After her appointment, Adel reversed a county policy that had prevented gay couples from getting legal services for adoption required by state law.

Adel fired controversial prosecutor Juan Martinez who was accused by multiple women of sexual harassment and faced investigations by the state bar for alleged prosecutorial misconduct in several death penalty cases.

In September 2020, the county attorney's office declined to file charges against the police officer involved in the Shooting of Dion Johnson.

===Prosecution of protestors===
In October 2020, several Black Lives Matter protestors arrested in Phoenix were charged by the county attorney's office as gang members. Questions over the way Adel's office handled the prosecution of 15 protesters resulted in a critical reporting in August 2021 accusing the office of colluding with Phoenix police officers to falsely charge protesters. The cases were dropped a week after ABC 15 published an investigation on the dubious nature of the charges. Adel claimed that her brain injury "impacted her ability to vet the case and understand the evidence behind the charges." The incident led to the Department of Justice opening an investigation of the Phoenix Police Department.

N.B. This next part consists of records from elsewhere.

(* ===== verification/Trap.v ===== *)
(** * kernel/trap.c, kernel/plic.c, forkret() of kernel/proc.c, kernel/main.c

    [userret] is where the C code leaves the kernel: usertrapret() ends by
    jumping there with the page table of the process. *)

From Stdlib Require Import ZArith Lia.
From stdpp Require Import base numbers gmap strings countable tactics list.
From S2P Require Import Prelude Machine CString State Spinlock Kalloc Vm Sched Sleeplock Pipe Bio Log Fs Console File Process Exec Sysfile Syscall Virtio.

Definition upd_csr (f : csr_t → csr_t) : M unit := modify (λ s, set_csr (f (csr s)) s).

Section trap.
Context `{Env}.

Definition trapinit : M unit := initlock LkTicks.

Definition trapinithart : M unit := upd_csr (set_r_stvec kernelvec).

Definition clockintr : M unit :=
  acquire LkTicks;;
  modify (λ s, set_ticks (u32 (ticks s + 1)) s);;
  wakeup (Some ChTicks);;
  release LkTicks.

(** kernel/plic.c: the registers that set the controller up are words of memory;
    the claim register answers a read with [r_irq], and a write to it clears it. *)
Definition st32 (a v : Z) : M unit := modify (λ s, set_mem (store32 (mem s) a v) s).

Definition plicinit : M unit :=
  st32 (PLIC + UART0_IRQ * 4) 1;;
  st32 (PLIC + VIRTIO0_IRQ * 4) 1.

Definition plicinithart : M unit :=
  hart ← cpuid;
  st32 (PLIC_SENABLE hart) (Z.lor (Z.shiftl 1 UART0_IRQ) (Z.shiftl 1 VIRTIO0_IRQ));;
  st32 (PLIC_SPRIORITY hart) 0.

Definition plic_claim : M Z := gets (λ s, r_irq (csr s)).
Definition plic_complete (irq : Z) : M unit := upd_csr (set_r_irq 0).

Definition devintr : M Z :=
  c ← gets csr;
  let scause := r_scause c in
  if negb (Z.land scause 0x8000000000000000 =? 0) && (Z.land scause 0xff =? 9) then
    irq ← plic_claim;
    (if irq =? UART0_IRQ then uartintr
     else if irq =? VIRTIO0_IRQ then virtio_disk_intr
     else when (negb (irq =? 0)) (printf ("unexpected interrupt irq=%d" +:+ newline) [PInt irq]));;
    when (negb (irq =? 0)) (plic_complete irq);;
    mret 1
  else if scause =? 0x8000000000000001 then
    id ← cpuid;
    when (id =? 0) clockintr;;
    upd_csr (λ c, set_r_sip (Z.land (r_sip c) (u64 (Z.lnot 2))) c);;
    mret 2
  else mret 0.

(** What the trampoline is entered with: TRAPFRAME and the satp value. *)
Definition usertrapret : M (Z * Z * Z) :=
  me ← cur;
  intr_off;;
  upd_csr (set_r_stvec (TRAMPOLINE + (uservec - trampoline)));;
  c ← gets csr;
  tf_set me TF_kernel_satp (r_satp c);;
  p ← get_proc me;
  tf_set me TF_kernel_sp (u64 (p_kstack p + PGSIZE));;
  tf_set me TF_kernel_trap usertrap_addr;;
  id ← cpuid;
  tf_set me TF_kernel_hartid id;;
  upd_csr (λ c, set_r_spie true (set_r_spp false c));;
  epc ← tf_get me TF_epc;
  upd_csr (set_r_sepc epc);;
  p ← get_proc me;
  mret (TRAMPOLINE + (userret - trampoline), TRAPFRAME, MAKE_SATP (p_pagetable p)).

Definition usertrap (pad : list Z) : M (Z * Z * Z) :=
  c ← gets csr;
  if r_spp c then panic "usertrap: not from user mode"
  else
    upd_csr (set_r_stvec kernelvec);;
    me ← cur;
    tf_set me TF_epc (r_sepc c);;
    which_dev ←
      (if r_scause c =? 8 then
         p ← get_proc me;
         when (p_killed p) (exit (-1));;
         epc ← tf_get me TF_epc;
         tf_set me TF_epc (u64 (epc + 4));;
         intr_on;;
         syscall pad;;
         mret 0
       else
         d ← devintr;
         when (d =? 0)
           (p ← get_proc me;
            printf ("usertrap(): unexpected scause %p pid=%d" +:+ newline) [PPtr (r_scause c); PInt (p_pid p)];;
            printf ("            sepc=%p stval=%p" +:+ newline) [PPtr (r_sepc c); PPtr (r_stval c)];;
            upd_proc me (set_p_killed true));;
         mret d);
    p ← get_proc me;
    when (p_killed p) (exit (-1));;
    when (which_dev =? 2) yield;;
    usertrapret.

Definition kerneltrap : M unit :=
  c ← gets csr;
  if negb (r_spp c) then panic "kerneltrap: not from supervisor mode"
  else
    on ← intr_get;
    if on : bool then panic "kerneltrap: interrupts enabled"
    else
      which_dev ← devintr;
      (if which_dev =? 0 then
         printf ("scause %p" +:+ newline) [PPtr (r_scause c)];;
         printf ("sepc=%p stval=%p" +:+ newline) [PPtr (r_sepc c); PPtr (r_stval c)];;
         panic "kerneltrap"
       else mret tt);;
      (if which_dev =? 2 then
         me ← myproc;
         match me with
         | Some _ =>
             i ← cur;
             p ← get_proc i;
             if decide (p_state p = RUNNING) then yield else mret tt
         | None => mret tt
         end
       else mret tt);;
      intr_off;;
      upd_csr (λ k, set_r_spie (r_spie c) (set_r_spp (r_spp c) (set_r_sepc (r_sepc c) k))).

(** kernel/proc.c: where a new process starts *)
Definition forkret : M (Z * Z * Z) :=
  me ← cur;
  release (LkProc me);;
  f ← gets first;
  when f
    (modify (set_first false);;
     fsinit ROOTDEV);;
  usertrapret.

(** kernel/main.c, up to scheduler(): hart 0, and the other harts once it has
    set [started]. *)
Definition main (regs : virtio_regs) : M unit :=
  consoleinit;;
  printfinit;;
  printf newline [];;
  printf ("xv6 kernel is booting" +:+ newline) [];;
  printf newline [];;
  kinit;;
  kvminit;;
  kvminithart;;
  procinit;;
  trapinit;;
  trapinithart;;
  plicinit;;
  plicinithart;;
  binit;;
  iinit;;
  fileinit;;
  virtio_disk_init regs;;
  userinit.

Definition main_secondary : M unit :=
  id ← cpuid;
  printf ("hart %d starting" +:+ newline) [PInt id];;
  kvminithart;;
  trapinithart;;
  plicinithart.
End trap.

===Calls for resignation===
Multiple groups pushed for Adel to resign. In September 2021, the Maricopa County Democratic Party sought Adel's resignation in response to the controversial prosecution of the Black Lives Matter protestors and Adel's rehab treatment. A week later, Mass Liberation AZ, a criminal justice reform and activist group, launched a “Resign or Be Recalled" campaign.

On February 15, 2022, five top prosecutors in the county attorney's office wrote a letter demanding that Adel step down, sending it to the board of supervisors and the state bar. The letter "raised ethical questions about her sobriety, long absences from work and judgment." On February 22, 2022, Adel rejected their call for resignation, stating they "either stick it out or resign."

Former long-serving county attorney Rick Romley also publicly stated Adel should step down.

Adel announced her intention to resign on March 21, 2022, effective March 25.

==Personal life and death==
Adel was married to David DeNitto and they had two children. She was a registered Republican since 2000. She died on April 30, 2022, at the age of 45 due to health complications.